O meu hospedeiro era desta vez um gestor, isto é, um indivíduo responsável por um grupo de empresas, entidades funcionais do sistema económico, envolvendo pessoas e equipamentos.

O tempo era, para este homem - e verifiquei depois para a generalidade dos habitantes da grande cidade - dividido em pedaços, por sua vez subdivididos, por vezes ainda subdivididos, e todas as actividades, do despertar ao adormecer, eram controladas por essas divisões.
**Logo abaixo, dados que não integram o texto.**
(** What the key-value store gives back is the term and the vote. *)
Definition saved (v : view) : Prop :=
  let t := kv_tab (kv_commit (v_kv v)) in
  default 0 (kv_term t) = v_term v /\ (v_voted v <> - 1 -> kv_vote_for t = Some (v_voted v)).

(** ** Steps that have no part in an election *)

Definition silent (id : Z) (a : action) : Prop :=
  match a with
  | NotifyLeader _ _ _ => False
  | SendVote _ rv => rv_node_id rv = id /\ rv_candidate_id rv = id
  | _ => True
  end.

(** The peers of [h0] keep their names and votes in [h], and the others have none. *)
Record grows (h0 h : list raft_node) : Prop := {
  grows_len : (List.length h0 <= List.length h)%nat;
  grows_old r : (r < List.length h0)%nat -> _flags (peer h r) = _flags (peer h0 r) /\ _info (peer h r) = _info (peer h0 r);
  grows_new r : (List.length h0 <= r)%nat -> _flags (peer h r) = 0;
}.

Record quiet (v0 v : view) : Prop := {
  quiet_id : v_id v = v_id v0;
  quiet_wf : wf v0 -> wf v;
  quiet_heap : grows (v_heap v0) (v_heap v);
  quiet_refs : Forall (fun x => snd x ∈ (refs v0).*2 \/ (List.length (v_heap v0) <= snd x)%nat) (refs v);
  quiet_term : (v_term v = v_term v0 /\ v_voted v = v_voted v0) \/ (v_term v0 < v_term v /\ v_voted v = - 1);
  quiet_saved : saved v0 -> saved v;
  quiet_candidate : v_identity v = RAFT_STATE_CANDIDATE ->
    v_identity v0 = RAFT_STATE_CANDIDATE /\ v_prevote v = v_prevote v0 /\ v_term v = v_term v0;
  quiet_out : exists l, v_out v = v_out v0 ++ l /\ Forall (silent (v_id v0)) l;
}.

#[export] Instance eta_view : Eta view := fun v =>
  {| v_id := v_id v; v_term := v_term v; v_voted := v_voted v; v_identity := v_identity v; v_prevote := v_prevote v;
     v_kv := v_kv v; v_heap := v_heap v; v_nodes := v_nodes v; v_new_nodes := v_new_nodes v; v_catch_up := v_catch_up v;
     v_out := v_out v |}.

Lemma grows_refl h : grows h h.
Proof.
  split; [done|done|]. intros r Hr. unfold peer. by rewrite nth_overflow.
Qed.

Lemma grows_trans h0 h1 h2 : grows h0 h1 -> grows h1 h2 -> grows h0 h2.
Proof.
  intros [L1 O1 N1] [L2 O2 N2]. split; [lia| |].
  - intros r Hr. destruct (O1 r Hr) as [<- <-]. apply O2. lia.
  - intros r Hr. destruct (decide (r < List.length h1)%nat) as [Hl|Hl].
    + destruct (O2 r Hl) as [-> _]. by apply N1.
    + apply N2. lia.
Qed.

Lemma quiet_refl v : quiet v v.
Proof.
  split; auto using grows_refl.
  - apply Forall_forall. intros x Hx. left. by apply (list_elem_of_fmap_2 snd).
  - exists []. by rewrite app_nil_r.
Qed.

(** ** Handlers that keep a property *)

Section keeping.
Context `{RollingBlob.BlobIo B} `{ConfigCodec} (E : env).

Abbreviation server := (raft_server_t B).
Abbreviation M := (Raft.M B).

Definition Inv {A} (P : server -> Prop) (m : M A) : Prop :=
  forall s x s', P s -> m s = Some (x, s') -> P s'.

Section rules.
Context (P : server -> Prop).

Lemma Inv_ret {A} (x : A) : Inv P (mret x).
Proof. intros s y s' HP [= <- <-]. done. Qed.

Lemma Inv_bind {A A'} (m : M A) (k : A -> M A') : Inv P m -> (forall x, Inv P (k x)) -> Inv P (m ≫= k).
Proof.
  intros Hm Hk s y s' HP. unfold mbind, M_bind. destruct (m s) as [[x s1]|] eqn:E1; [|done].
  intros E2. eapply Hk; [|exact E2]. by eapply Hm.
Qed.

Lemma Inv_fail {A} : Inv P (fail : M A).
Proof. done. Qed.

Lemma Inv_this : Inv P this.
Proof. intros s x s' HP [= <- <-]. done. Qed.

Lemma Inv_gets {A} (f : server -> A) : Inv P (gets f).
Proof. intros s x s' HP [= <- <-]. done. Qed.

Lemma Inv_assert b : Inv P (assert b).
Proof. destruct b; [apply Inv_ret|apply Inv_fail]. Qed.

Lemma Inv_when b m : Inv P m -> Inv P (when b m).
Proof. destruct b; [done|intros; apply Inv_ret]. Qed.

Lemma Inv_mfor {A} (l : list A) f : (forall x, Inv P (f x)) -> Inv P (mfor l f).
Proof. intros Hf. induction l as [|x l IH]; cbn; [apply Inv_ret|]. apply Inv_bind; auto. Qed.

Lemma Inv_modify f : (forall s, P s -> P (f s)) -> Inv P (modify f).
Proof. intros Hf s x s' HP [= <- <-]. auto. Qed.

(** The continuation may use that the state it reads has the property. *)
Lemma Inv_read {A A'} (f : server -> A) (k : A -> M A') :
  (forall s0, P s0 -> forall s x s', s = s0 -> k (f s0) s = Some (x, s') -> P s') -> Inv P (gets f ≫= k).
Proof. intros Hk s x s' HP Hm. exact (Hk s HP s x s' eq_refl Hm). Qed.

End rules.

(** ** The quiet handlers *)

Definition Q (v0 : view) (s : server) : Prop := quiet v0 (view_of s).

Lemma Q_same v0 (f : server -> server) : (forall s, view_of (f s) = view_of s) -> Inv (Q v0) (modify f).
Proof. intros Hf. apply Inv_modify. intros s HQ. unfold Q. by rewrite Hf. Qed.

Lemma Q_tell v0 a : silent (v_id v0) a -> Inv (Q v0) (tell a).
Proof.
  intros Ha. apply Inv_modify. intros s [Hid Hwf Hh Hr Ht Hs Hc (l & Hl & Hf)]. split; try done.
  exists (l ++ [a]). cbn in *. rewrite Hl, <- app_assoc. split; [done|]. apply Forall_app. auto.
Qed.

(** A change of a peer that is not of its name or its vote. *)
Lemma grows_alter f r h : (forall n, _flags (f n) = _flags n /\ _info (f n) = _info n) -> grows h (alter f r h).
Proof.
  intros Hf. split.
  - by rewrite length_alter.
  - intros r' Hr'. unfold peer. rewrite !nth_lookup. destruct (decide (r = r')) as [->|Hne].
    + rewrite list_lookup_alter_eq. destruct (h !! r') as [n|] eqn:En; cbn; [apply Hf|done].
    + by rewrite list_lookup_alter_ne.
  - intros r' Hr'. unfold peer. rewrite nth_overflow; [done|]. by rewrite length_alter.
Qed.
Oficialmente, o tempo de uma volta completa do planeta em torno de si próprio é dividido em 24 partes (horas), divididas por sua vez em 60 partes (minutos), por sua vez divididos em 60 segundos. Existe uma obsessão em que qualquer actividade seja executada no tempo mais curto possível.

O dia de trabalho do meu hospedeiro era dividido em pequenas fatias, onde eram arrumadas as reuniões que tinha, os telefonemas que tinha que fazer, as cartas a ditar; na parede, vários relógios indicavam a hora local em diversas outras cidades do planeta, donde vinham e para onde eram enviadas mensagens. Diversos telefones tocavam, pessoas atendiam, respondiam ou passavam a informação ao meu hospedeiro, que tomava uma decisão a esse respeito.

No meio desta loucura de múltiplas descontinuidades, senti que havia uma preocupação no espírito do meu hospedeiro: precisava de comprar um presente de aniversário para a mulher. Consultou a agenda na sua mesa de trabalho e verificou que tinha um período de meia-hora sem nenhuma marcação. Chamou um dos colaboradores e disse-lhe: "Vou sair durante meia hora; se houver alguma coisa realmente importante, liguem para o telemóvel."

Tomou o elevador e saímos ao nível da rua. Milhares de pessoas caminhavam em todas as direcções, olhando com frequência os relógios que traziam ao pulso, conduzindo automóveis, entrando em autocarros, precipitando-se para as entradas do comboio subterrâneo.

O meu hospedeiro seguiu ao longo do passeio, e entrou subitamente num local que foi para mim um súbito choque: à nossa volta, centenas, milhares de máquinas pequenas, grandes, de todos os tamanhos, fragmentavam o tempo, ora ponteiros que ao percorrer mostradores cortavam pequenas fatias, ora visores luminosos onde os números se sucediam, indicando os segundos, décimos, centésimos...

Verifiquei então que se tratava de um local onde se podiam comprar relógios e o meu hospedeiro havia entrado lá porque pretendia oferecer um desses objectos à mulher... Foi de facto um suplício ter que estar ali, assistindo ao múltiplo retalhar do continuum temporal, enquanto ele escolhia. Terminada a transacção, saímos finalmente para a rua onde, embora o ambiente de loucura fosse evidente, não o era de forma tão concentrada como dentro da relojoaria.

Após esta breve descrição dos dois contactos havidos e em consequência do estudo multivariado realizado posteriormente, submeto a Vossa Serenidade a seguinte linha de actuação:


1. Repartição da população do planeta em aglomerados populacionais com o máximo de mil unidades cada, com tratamento subliminal por forma a assegurar que este limite não será ultrapassado. Só desta forma será possível manter a epidemia de agressão temporal sob controlo permanente.

2. Quanto aos aglomerados actualmente acima deste limite, existem 2 alternativas: ou a sua eliminação pura e simples, ou a dispersão dessa população pelas zonas rurais por forma a atingir o objectivo do parágrafo anterior.


Vossa Serenidade certamente deslizará para uma decisão sintonizada com os padrões galácticos.



Ass: O afinador temporal enviado ao planeta Terra

1 comentário:

André Nóbrega disse...

Engraçada a abordagem da nossa relação com o tempo tentando observá-la de um ponto de vista externo, no entanto com um observador que, quanto ao tempo, também não é de todo objectivo e tem as suas próprias ideias quanto ao que deve ou não deve ser feito com ele.